The interviews in This Much I Know to Be True—interspersed between incendiary live performances—walk a similar line between deadpan humor and matter-of-fact sadness. Those who warmed to Warren Ellis’s avuncular presence in 20,000 Days on Earth and One More Time With Feeling will appreciate the extended interview Dominik conducted with the maestro in his townhouse in Belgravia, in which he sheepishly admits “I don’t really have a sense of form and order” as he shows a computer desktop covered in files. Editor Matthew C. Hart cuts between Ellis and a separate interview with Cave in which he dryly observes that “Warren is almost always on transmit and not so much on receive, I would say. Although, he might see that as unfair and wrong.” There’s a barbed sense of warmth to Cave’s observations, and viewers can see how well he and Ellis are matched in their collaboration.
While Cave and his cohort don’t talk about Arthur’s death, there’s an implicit theme in This Much I Know to Be True of the ways community can help lighten the load that comes with grieving. Towards the end of the film, he compares his newsletter, the Red Hand Files—in which his fans email him questions and he responds—to a séance or a religious gathering, in which people who don’t know where else to turn come to him and his community to be heard or to get advice. One letter he reads comes from a young person whose brother recently died, and while Dominik doesn’t dwell on Cave’s response, the thoughtful words he extends to his correspondent speak to the tragedy he experienced and his way forward.
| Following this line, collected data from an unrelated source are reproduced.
(* ===== verification/Prelude.v ===== *)
(** * matrix-transposer: a verification development

    The program under [src/] is a client-server demo and the library it is made
    of.  A server process transposes 64-bit matrices that its clients keep in
    POSIX shared memory.  A client subscribes with a message on a Unix socket.
    From then on the two meet only in shared memory: the client puts the index of
    a buffer in a queue and sleeps on a futex; the server's dispatcher takes the
    index, transposes the buffer with several threads and wakes the client.

    ** The files

    Foundations:
    - [Prelude]: 32- and 64-bit unsigned arithmetic ([u32], [u64]), results that
      carry an exception or an out-of-bounds fault, the state monad [stM] with
      its triples [hoare], bounds-checked buffers ([load], [store]), the C++ [for]
      loop, reachability and executions of step relations, and the tactics and
      hint databases of the development.
    - [Bytes]: little-endian integers as lists of bytes.
    - [Numbers]: what is used of [std::stoi], [std::atoi] and stream extraction.

    The matrix kernels ([lib/mat-transpose/]):
    - [Transpose]: [TransposeNaive] and [MatricesAreEqual].
    - [TiledTranspose]: [TransposeTiledMultiThreaded].  [make_blocks] is the block
      list, [thread_accesses] the loads and stores of a worker, [tiled_step] an
      access of any worker to the shared destination.

    Shared memory:
    - [ShmNames]: the [CreateShmObjectName] functions and [Constants.h].
    - [PosixShm]: the class of the system calls, what their manual pages document
      as its laws [PosixShmSpec], and an executable instance of both.
    - [SharedMemory] ([lib/shared-mem/]): constructor, destructor and accessors.
    - [SharedMatrixBuffer] ([lib/matrix-buf/]): size arithmetic, constructor and
      initialisation of a matrix, and its cells read from the shared bytes.
    - [Ownership]: what every constructor of a shared object takes from the system
      and every destructor gives back, in one form for owners ([owner_ends]) and
      one for borrowers ([borrower_ends]).

    Synchronisation:
    - [SpscQueue]: ring arithmetic, the abstract bounded FIFO [fifo_step], and the
      interface [Spsc] of whole operations with its laws, which the session in
      [System] is proved over.
    - [SpscThreads]: the interface [Threads] of two sides whose accesses interleave,
      and that both queues offer it.
    - [RingBuffer], [SeqLock] ([lib/spsc-queue/]): both queues, as functions and as
      machines with one access to shared memory per step.
    - [CppMemory]: the C++ memory model as far as the program needs it: plain
      accesses with their data races, atomic ones with their memory orders, and the
      accesses that a machine makes in a step.
    - [RingAtomics], [SeqLockAtomics]: the same two queues with their accesses made
      to that memory.
    - [QueueCtor]: the constructors of both queues, over [SharedMemory].
    - [Futex], [FutexSignaller] ([lib/futex/]): [Wait] and [Wake] over an abstract
      system call [FutexSyscall], and the constructor.

    Client and server ([transposer_demo/], [lib/unix-socks/], [lib/stats/],
    [lib/mem-utils/]):
    - [Messages]: [ClientServerMessage.h], the messages, their bytes and text.
    - [Sockets]: the class of the socket calls, their laws [SocketSpec], and an
      executable instance of both.
    - [UnixSock]: the handling of an event by the threads of server and client.
    - [SockObjects]: the constructors and destructors of [UnixSockIpcServer] and
      [UnixSockIpcClient], [Send], and the loops of both threads.
    - [ClientStats]: request counter and timer.
    - [ClientBank]: [ClientContext.h], the bit set of slots, the searches of
      [AddClient] and [RemoveClient], and the set-up of a slot.
    - [Release]: the reset of a slot for its next client.
    - [Server]: the communication thread and [WorkloadDispatcher] interleaved.
    - [HandshakeAtomics]: the accesses of these two threads made to the memory of
      [CppMemory].
    - [Shutdown]: the start of the server's [main], and its end after Enter.
    - [Protocol]: the clients' [main] from subscription to unsubscription, their
      message handlers, and the server, connected by their sockets; any client may
      be killed at any time.
    - [Workspace]: [ClientWorkspace.h]: the client's [main] with its set-up, its two
      messages, its final check and its end, and the attachment of the server to the
      objects the client has created.
    - [System]: a client's request loop interleaved with the dispatcher, over the
      interface [Spsc] and the abstract semaphore, and the client's final check.
    - [SessionQueue]: a session with the accesses of [Enqueue] and [Dequeue] as
      steps of their own.
    - [SessionAtomics]: a session whose matrices and futex word are the memory of
      [CppMemory], cell by cell, with the workers of the transpose as threads that
      are started and joined.
    - [Service]: [Protocol] and the sessions of all clients in one machine, proved
      over a [session_machine] that obeys the [session_laws].
    - [ServiceSessions], [ServiceQueue]: that machine with the sessions of [System],
      and with those of [SessionQueue].
    - [MemoryUtils], [Arguments]: cache and memory sizes, and the command lines.
    - [Table] ([lib/presentation/]): text tables.

    Benchmarks and tests ([benchmarks/], [tests/]):
    - [Benchmarks]: the timed loops with their set-up and teardown: [Single] with one
      thread over [Spsc], [Multi] with two over [Threads], [Tiled].
    - [Tests]: the assertions of the tests of the transposes and of the queues in one
      process.

    ** What the theorems show

    - The service is correct ([ServiceSessions]) for matrices that the tile size
      divides and at least one worker: with any number of clients, whatever happens to
      the others, a client that reaches its final check after at least one repetition
      exits with 0; the dispatcher can always take a step, and a client's request is taken and
      answered within a fixed number of its steps, 517.  All this holds as well when
      the accesses of every queue interleave ([ServiceQueue]); then no access leaves
      its queue, and the bound is 1738, because a [Dequeue] that is under way when
      the request is made can be refused, and the dispatcher comes again.
    - A session is correct end to end ([System]): under every interleaving of
      client and dispatcher it never gets stuck, ends, and the final check
      succeeds; whenever [Wait] returns, the buffer that was asked for holds the
      transpose.  The final check reports an error exactly when there is one.
      The same holds, with a bound for every wait, when the accesses of the
      queue are interleaved one by one ([SessionQueue]).  On the C++ memory
      model, if the queue is an ideal one, [Wake] and [Wait] and the starts and the
      joins of the workers order the accesses to the matrices: there is no data race
      on them, and the client reads the transposes ([SessionAtomics]).
    - The server is a registry of clients ([Server]): its threads refine
      [registry_step], the dispatcher works only on slots that are completely set
      up and that the communication thread does not write meanwhile, the bit set is
      never read while it is written, the bank stays well formed, and the handshake
      between the threads is answered within a fixed number of steps.  On the C++ memory model the handshake leaves one data race,
      on the statistics that are logged ([HandshakeAtomics]).
    - The protocol around the session is right ([Protocol]): with any number of
      clients, a client that works has a complete slot of its own; a subscription
      that has been read can be answered once its slot is set up, or else, because
      the server never refuses explicitly, is waited for forever, as it is for buffers
      of 2^32 cells or more.  A client that is killed, or whose unsubscription is
      overtaken by the hang-up of its connection, keeps its slot; it can end the
      server with the signal of a response that nobody reads, and 64 such
      clients make the next subscription undefined behaviour.  What client and
      server have then created and attached is, object by object, the state in
      which the session of [System] starts ([Workspace]).
    - The server stops, with two exceptions that are stated and shown to occur
      ([Shutdown], [SockObjects]): the dispatcher ends within a fixed number of
      steps, but the communication thread waits forever for a dispatcher that has
      gone, and its draining loop does not end while a client waits to be
      accepted.
    - What is left behind is known: the regular end of a client, a failed set-up, the
      reset of a slot and the destruction of a socket object restore what they had
      taken, apart from the leaks that the theorems name ([Workspace], [Release],
      [SockObjects]); a client whose message cannot be sent is ended by an uncaught
      exception or a signal and leaves the names of all its objects ([Workspace]).
    - The kernels compute the transpose in bounds, with their 32-bit indices.  The
      tiled one does so under every interleaving, without two workers storing to
      one cell, when the tile size divides both dimensions; when it does not,
      every execution leaves the buffers ([TiledTranspose]).
    - Both queues refine the bounded FIFO under every interleaving of one producer
      and one consumer.  A dequeue of the sequence-lock queue may in addition be
      refused, but not when no enqueue overlaps it.  On the C++ memory model the
      acquire and release orders of the ring buffer are enough for that, without a
      data race ([RingAtomics]); the plain members of the sequence-lock queue do
      race as soon as producer and consumer overlap ([SeqLockAtomics]).
    - The futex signaller refines the binary semaphore [sem_step]; no wake-up is
      lost and a thread inside [Wait] can return when a signal is pending.
    - Constructors of shared objects either leave the object ready, with exactly
      the size and the contents stated, or throw and leak nothing; an owner and a
      borrower meet in one object; names of different clients never clash.
    - Messages survive their twenty bytes, however [recv] cuts them, and are read
      back with the values they were built from.
    - Cache sizes, client parameters and the number of worker threads are read
      back exactly, and what is refused is stated.
    - Rendered tables are aligned ([Table]).
    - The benchmark of two threads gets its items in order and ends, if the variable
      that its consumer reads through a dangling reference keeps its value, which no
      execution avoids reading; the benchmark of [Dequeue] measures an empty queue
      ([Benchmarks]).  The tests that are restated pass under every schedule ([Tests]).

    ** Modelling decisions

    - Functions that can fail return a [result]: a value, an exception of the
      program ([Throw]), or the undefined behaviour of an access outside its buffer
      ([Undef]).  A theorem with the result [Ok] therefore includes memory safety.
    - An [unsigned int] is an integer in [0, 2^32), a [size_t] one in [0, 2^64);
      wrap-around is written out where the code computes, never assumed away.
    - Loops run on fuel.  [for_loop] computes the number of iterations from its
      bounds and has a lemma that it is enough; [MatricesAreEqual_from] has the
      number of cells, [thread_accesses] one more step than the list has blocks,
      and [run_call] the number of steps of a call, none of which loops.  Running
      out is the result [NoFuel], which the theorems exclude by stating the result.
    - Threads are step relations with one access to shared state per step.  The
      accesses are sequentially consistent, except in the files on [CppMemory].
      These justify that for the ring buffer, for the matrices of a session and,
      but for the statistics, for the handshake of the server's threads; for the
      sequence-lock queue it is an assumption on compiler and processor.
      Waiting loops that read an unchanged value make no step.
    - In [CppMemory] a load of an atomic yields any store that its thread does not
      know to be overwritten, a store takes the last place in the modification
      order of its location, a plain access that conflicts with one its thread does
      not know is a data race, and a load does not read from a later store.  An
      exchange, like all accesses to the futex word sequentially consistent, finds
      the last store.
    - The queue of a session is one step per operation in [System] and
      [ServiceSessions], where a dequeue can be refused only while its client is inside
      [Enqueue]; [SessionQueue] and [ServiceQueue] justify that, with one step per
      access.  The bound on a wait counts, per slot, the steps of the dispatcher there
      and one to move on, for two rounds of the 64 slots ([turns_left]), and a third
      one after a refusal ([extra_turn]).
    - In [Benchmarks] the number of iterations is an argument, and what the consumer
      finds at the place of a local variable that no longer exists is a predicate.
    - System calls may fail at any time.  What they do when they succeed is a law
      of [PosixShmSpec], [SocketSpec] or [FutexSpec]; each has an instance, so that
      it holds of something, and the witnesses evaluate on it.
    - A constructor is a program in [stM]: it passes the state of the system, and
      of the object under construction, through its calls, and an exception leaves
      the state as it is at that point.
    - What a thread meets when it asks the system ([epoll_wait], [recv], [send],
      the test of [m_Running]) is an input of its loop; a theorem quantifies over
      the inputs and states which ones the system can give.
    - In [Protocol] a connection delivers messages whole and in order, as
      [message_delivered] justifies, until one of its ends is gone; the request
      loop of a client is the single state [PSession], which [Service] opens up.
      The hang-up of a killed client discards what the server has not read of it.
      Its process identifier and the descriptor of its connection are not used
      again.  After undefined behaviour the communication thread makes no more
      steps.

    ** Not modelled

    Console output.  Random numbers, clocks and the number of processors are
    arguments.  The plain variables [running], [m_Running] and
    [subscribeResponseReceived] that one thread polls and another assigns, and the
    pointer [pIpcServer], are sequentially consistent in the machines of server and
    client, although the accesses are data races.  The exception of
    [std::thread] for the dispatcher and the worker threads is not modelled.  The
    whole service is not put on the memory of [CppMemory]; its parts are.  Of the
    tests, those that fork, that look into [/dev/shm], and that ask for the sizes of
    the machine are not restated: they only call what is modelled.  Google Benchmark,
    GoogleTest and the build files are not code of the program. *)

From stdpp Require Export base tactics option list list_numbers numbers relations strings gmap.
From Stdlib Require Export ZArith Lia.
That contrast between grief and catharsis also comes through in the music. When COVID-19 spikes postponed Cave’s tour, he convened with his band in what looks like a gloriously dilapidated ballroom to shoot this film. As with the studio footage in One More Time With Feeling, Dominik (and cinematographer Robbie Ryan) keep camera equipment in the frame, reminding viewers they’re watching a movie, but the performances are as fiery as what you’d experience at a live show. Ellis’s violin dervishes and moments of wild-man antics make a sharp contrast with his more understated appearances in these films, and the gospel-influenced backup vocals tie the religious imagery of Cave’s lyrics to the southern church.
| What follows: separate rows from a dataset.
(* ===== verification/Sockets.v ===== *)
(** The socket and [epoll] interface the program calls.  The calls are not part
    of the repository: they are the operations of the class [SocketApi], and the
    class [SocketSpec] states what their manual pages document.  A call may
    always fail; the numbers the system chooses are left open. *)

From S2P Require Import Prelude PosixShm.
#[local] Open Scope Z_scope.

(** What the program can observe: the descriptors of the process and the kernel
    objects they stand for, the objects of all processes, the object at each
    path of the file system, the sockets that listen, the objects each epoll
    instance watches, and [errno].  [net_world] is everything else. *)
Record net := mkNet {
  fdtab : gmap Z Z;
  live : gset Z;
  paths : gmap string Z;
  listening : gset Z;
  watched : gmap Z (gset Z);
  net_errno : Z;
  net_world : Z
}.

(** [sockaddr_un]: [sun_path] is an array of 108 characters. *)
Record sockaddr_un := mkSockaddr {
  sun_family : Z;
  sun_path : list Z
}.

(** The path in an address: the characters before the first NUL. *)
Fixpoint c_string (bs : list Z) : list Z :=
  match bs with
  | [] => []
  | b :: bs' => if decide (b = 0) then [] else b :: c_string bs'
  end.

Definition bytes_of_string (s : string) : list Z :=
  (λ c, Z.of_nat (Ascii.nat_of_ascii c)) <$> String.list_ascii_of_string s.
Definition string_of_bytes (bs : list Z) : string :=
  String.string_of_list_ascii ((λ b, Ascii.ascii_of_nat (Z.to_nat b)) <$> bs).

Definition address_path (addr : sockaddr_un) : string := string_of_bytes (c_string (sun_path addr)).

(** [s.c_str()] as a file name. *)
Definition c_path (s : string) : string := string_of_bytes (c_string (bytes_of_string s)).

Class SocketApi := {
  (** [socket(AF_UNIX, SOCK_STREAM, 0)] *)
  socket : net → net * Z;
  (** [remove(path)], whose result is ignored *)
  remove : net → string → net;
  bind : net → Z → sockaddr_un → net * Z;
  (** [listen(fd, backlog)] *)
  listen : net → Z → Z → net * Z;
  connect : net → Z → sockaddr_un → net * Z;
  (** [epoll_create1(0)] *)
  epoll_create1 : net → net * Z;
  (** [epoll_ctl(epfd, EPOLL_CTL_ADD, fd, {EPOLLIN, fd})] *)
  epoll_ctl_add : net → Z → Z → net * Z;
  close_descriptor : net → Z → net;
  (** The construction of a [std::thread]: whether the system grants it. *)
  start_thread : net → net * bool;
  error_text : Z → string
}.

Definition net_unchanged (k k' : net) : Prop :=
  fdtab k' = fdtab k ∧ live k' = live k ∧ paths k' = paths k ∧ listening k' = listening k ∧
  watched k' = watched k.

(** A new object behind a new descriptor: socket(2), epoll_create1(2). *)
Record new_object (k k' : net) (fd x : Z) : Prop := {
  no_fd : 0 ≤ fd;
  no_free : fdtab k !! fd = None;
  no_fresh : x ∉ live k;
  no_fdtab : fdtab k' = <[fd := x]> (fdtab k);
  no_live : live k' = {[x]} ∪ live k;
  no_paths : paths k' = paths k;
  no_listening : listening k' = listening k
}.

Inductive posix_socket (k : net) : net → Z → Prop :=
  | socket_fails k' fd : fd < 0 → net_unchanged k k' → posix_socket k k' fd
  | socket_makes k' fd x : new_object k k' fd x → watched k' = watched k → posix_socket k k' fd.

Inductive posix_epoll_create (k : net) : net → Z → Prop :=
  | epoll_create_fails k' fd : fd < 0 → net_unchanged k k' → posix_epoll_create k k' fd
  | epoll_create_makes k' fd x :
      new_object k k' fd x → watched k' = <[x := ∅]> (watched k) → posix_epoll_create k k' fd.

(** remove(3): the path is gone, unless the call fails; it fails when there is
    nothing at the path. *)
Inductive posix_remove (k : net) (path : string) : net → Prop :=
  | remove_fails k' : net_unchanged k k' → posix_remove k path k'
  | remove_deletes k' :
      fdtab k' = fdtab k → live k' = live k → paths k' = delete path (paths k) →
      listening k' = listening k → watched k' = watched k → posix_remove k path k'.

(** bind(2): the path must not exist; it then names the socket. *)
Inductive posix_bind (k : net) (fd : Z) (addr : sockaddr_un) : net → Z → Prop :=
  | bind_fails k' r : r < 0 → net_unchanged k k' → posix_bind k fd addr k' r
  | bind_names k' x :
      fdtab k !! fd = Some x → paths k !! address_path addr = None →
      fdtab k' = fdtab k → live k' = live k → paths k' = <[address_path addr := x]> (paths k) →
      listening k' = listening k → watched k' = watched k → posix_bind k fd addr k' 0.

Inductive posix_listen (k : net) (fd : Z) : net → Z → Prop :=
  | listen_fails k' r : r < 0 → net_unchanged k k' → posix_listen k fd k' r
  | listen_marks k' x :
      fdtab k !! fd = Some x → fdtab k' = fdtab k → live k' = live k → paths k' = paths k →
      listening k' = {[x]} ∪ listening k → watched k' = watched k → posix_listen k fd k' 0.

(** connect(2): the path must name a socket that listens. *)
Inductive posix_connect (k : net) (addr : sockaddr_un) : net → Z → Prop :=
  | connect_fails k' r : r < 0 → net_unchanged k k' → posix_connect k addr k' r
  | connect_finds k' x :
      paths k !! address_path addr = Some x → x ∈ listening k → net_unchanged k k' →
      posix_connect k addr k' 0.

(** epoll_ctl(2): the object of [fd] is watched by the instance. *)
Inductive posix_epoll_add (k : net) (epfd fd : Z) : net → Z → Prop :=
  | epoll_add_fails k' r : r < 0 → net_unchanged k k' → posix_epoll_add k epfd fd k' r
  | epoll_add_watches k' e x s :
      fdtab k !! epfd = Some e → fdtab k !! fd = Some x → watched k !! e = Some s →
      fdtab k' = fdtab k → live k' = live k → paths k' = paths k → listening k' = listening k →
      watched k' = <[e := {[x]} ∪ s]> (watched k) → posix_epoll_add k epfd fd k' 0.

(** close(2) of the only descriptor of an object: paths stay. *)
Definition posix_close_descriptor (k : net) (fd : Z) (k' : net) : Prop :=
  fdtab k' = delete fd (fdtab k) ∧ live k' = live k ∧ paths k' = paths k ∧
  ∀ x, fdtab k !! fd = Some x → listening k' = listening k ∖ {[x]}.

Class SocketSpec `{SocketApi} : Prop := {
  socket_spec k k' fd : socket k = (k', fd) → posix_socket k k' fd;
  remove_spec k path : posix_remove k path (remove k path);
  bind_spec k fd addr k' r : bind k fd addr = (k', r) → posix_bind k fd addr k' r;
  listen_spec k fd backlog k' r : listen k fd backlog = (k', r) → posix_listen k fd k' r;
  connect_spec k fd addr k' r : connect k fd addr = (k', r) → posix_connect k addr k' r;
  epoll_create1_spec k k' fd : epoll_create1 k = (k', fd) → posix_epoll_create k k' fd;
  epoll_ctl_add_spec k epfd fd k' r :
    epoll_ctl_add k epfd fd = (k', r) → posix_epoll_add k epfd fd k' r;
  close_descriptor_spec k fd : posix_close_descriptor k fd (close_descriptor k fd);
  start_thread_spec k k' ok : start_thread k = (k', ok) → net_unchanged k k'
}.

Abbreviation netM := (stM net).

(** * A concrete system

    Descriptors and objects are numbered upwards; [net_world] is a budget of
    successful calls after which every call fails. *)

Definition spend (k : net) (e : Z) : net :=
  mkNet (fdtab k) (live k) (paths k) (listening k) (watched k) e (Z.max 0 (net_world k - 1)).

(** A call that may fail for want of budget, or because [ok] is false. *)
Definition guarded (ok : bool) (k : net) (k' : net) (r : Z) : net * Z :=
  if ok && bool_decide (0 < net_world k) then (k', r) else (spend k 22, -1).

Definition fresh_object (k : net) : Z := 1 + set_fold Z.max 0 (live k).

Lemma fresh_object_fresh k : fresh_object k ∉ live k.
Proof.
  unfold fresh_object. intros Hin. enough (∀ x, x ∈ live k → x ≤ set_fold Z.max 0 (live k)) as Hle
    by (specialize (Hle _ Hin); lia). clear Hin.
  apply (set_fold_ind_L (λ r X, ∀ x : Z, x ∈ X → x ≤ r)); [set_solver|].
  intros y X r _ IH x [->%elem_of_singleton|Hx%IH]%elem_of_union; lia.
Qed.

Definition sim_new (k : net) (epoll : bool) : net * Z :=
  let fd := fresh_key (fdtab k) in
  let x := fresh_object k in
  guarded true k
    (mkNet (<[fd := x]> (fdtab k)) ({[x]} ∪ live k) (paths k) (listening k)
       (if epoll then <[x := ∅]> (watched k) else watched k) (net_errno k) (net_world k - 1)) fd.

Definition sim_remove (k : net) (path : string) : net :=
  mkNet (fdtab k) (live k) (delete path (paths k)) (listening k) (watched k) (net_errno k) (net_world k).

Definition sim_bind (k : net) (fd : Z) (addr : sockaddr_un) : net * Z :=
  match fdtab k !! fd, paths k !! address_path addr with
  | Some x, None =>
      guarded true k
        (mkNet (fdtab k) (live k) (<[address_path addr := x]> (paths k)) (listening k) (watched k)
           (net_errno k) (net_world k - 1)) 0
  | _, _ => (spend k 98, -1)
  end.

Definition sim_listen (k : net) (fd backlog : Z) : net * Z :=
  match fdtab k !! fd with
  | Some x =>
      guarded true k
        (mkNet (fdtab k) (live k) (paths k) ({[x]} ∪ listening k) (watched k) (net_errno k) (net_world k - 1)) 0
  | None => (spend k 9, -1)
  end.

Definition sim_connect (k : net) (fd : Z) (addr : sockaddr_un) : net * Z :=
  match paths k !! address_path addr with
  | Some x => guarded (bool_decide (x ∈ listening k)) k (spend k 0) 0
  | None => (spend k 2, -1)
  end.

Definition sim_epoll_add (k : net) (epfd fd : Z) : net * Z :=
  match fdtab k !! epfd, fdtab k !! fd with
  | Some e, Some x =>
      match watched k !! e with
      | Some s =>
          guarded true k
            (mkNet (fdtab k) (live k) (paths k) (listening k) (<[e := {[x]} ∪ s]> (watched k))
               (net_errno k) (net_world k - 1)) 0
      | None => (spend k 22, -1)
      end
  | _, _ => (spend k 9, -1)
  end.

Definition sim_close_descriptor (k : net) (fd : Z) : net :=
  match fdtab k !! fd with
  | Some x =>
      mkNet (delete fd (fdtab k)) (live k) (paths k) (listening k ∖ {[x]}) (watched k) (net_errno k) (net_world k)
  | None =>
      mkNet (delete fd (fdtab k)) (live k) (paths k) (listening k) (watched k) (net_errno k) (net_world k)
  end.

#[export] Instance sim_sockets : SocketApi := {|
  socket k := sim_new k false; remove := sim_remove; bind := sim_bind; listen := sim_listen;
  connect := sim_connect; epoll_create1 k := sim_new k true; epoll_ctl_add := sim_epoll_add;
  close_descriptor := sim_close_descriptor; start_thread k := (spend k 11, bool_decide (0 < net_world k));
  error_text := λ _, "error"
|}.

Lemma net_unchanged_spend k e : net_unchanged k (spend k e).
Proof. done. Qed.

Lemma guarded_cases ok k k1 r k' r' :
  guarded ok k k1 r = (k', r') →
  (r' < 0 ∧ net_unchanged k k') ∨ (ok = true ∧ k' = k1 ∧ r' = r).
Proof.
  unfold guarded. destruct ok; [case_bool_decide|]; simpl; intros [= <- <-]; [by right|by left..].
Qed.

Lemma sim_new_object k epoll k' fd :
  sim_new k epoll = (k', fd) →
  (fd < 0 ∧ net_unchanged k k') ∨
  ∃ x, new_object k k' fd x ∧ watched k' = (if epoll then <[x := ∅]> (watched k) else watched k).
Proof.
  unfold sim_new. intros [?|(_ & -> & ->)]%guarded_cases; [by left|]. right.
  pose proof (fresh_key_pos (fdtab k)). exists (fresh_object k). split; [|done].
  split; try done; [lia|apply fresh_key_None|apply fresh_object_fresh].
Qed.

#[export] Instance sim_sockets_spec : SocketSpec.
Proof.
  split.
  - intros k k' fd [[? ?]|(x & ? & ?)]%sim_new_object; [by left|by eright].
  - intros k path. by right.
  - intros k fd addr k' r H. simpl in H. unfold sim_bind in H.
    destruct (fdtab k !! fd) eqn:?; [|injection H as <- <-; by left].
    destruct (paths k !! address_path addr) eqn:?; [injection H as <- <-; by left|].
    apply guarded_cases in H as [[? ?]|(_ & -> & ->)]; [by left|by eright].
  - intros k fd backlog k' r H. simpl in H. unfold sim_listen in H.
    destruct (fdtab k !! fd) eqn:?; [|injection H as <- <-; by left].
    apply guarded_cases in H as [[? ?]|(_ & -> & ->)]; [by left|by eright].
  - intros k fd addr k' r H. simpl in H. unfold sim_connect in H.
    destruct (paths k !! address_path addr) eqn:?; [|injection H as <- <-; by left].
    apply guarded_cases in H as [[? ?]|(?%bool_decide_eq_true & -> & ->)]; [by left|by eright].
  - intros k k' fd [[? ?]|(x & ? & ?)]%sim_new_object; [by left|by eright].
  - intros k epfd fd k' r H. simpl in H. unfold sim_epoll_add in H.
    destruct (fdtab k !! epfd) eqn:?; [|injection H as <- <-; by left].
    destruct (fdtab k !! fd) eqn:?; [|injection H as <- <-; by left].
    destruct (watched k !! z) eqn:?; [|injection H as <- <-; by left].
    apply guarded_cases in H as [[? ?]|(_ & -> & ->)]; [by left|by eright].
  - intros k fd. simpl. unfold posix_close_descriptor, sim_close_descriptor. destruct (fdtab k !! fd); naive_solver.
  - intros k k' ok [= <- <-]. done.
Qed.

(** A system with nothing open. *)
Definition net_boot : net := mkNet ∅ ∅ ∅ ∅ ∅ 0 1000.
Towards the end of This Much I Know to Be True, Cave thanks a choir for their appearance in the film and their work with him on his albums. After the heavy emotions of the previous documentaries, this small moment of gratitude gives these documentaries a small sense of what the singer would describe as “pleasing resolve”. Life might not have a sense of narrative, but sometimes there are small moments that allow you to keep going.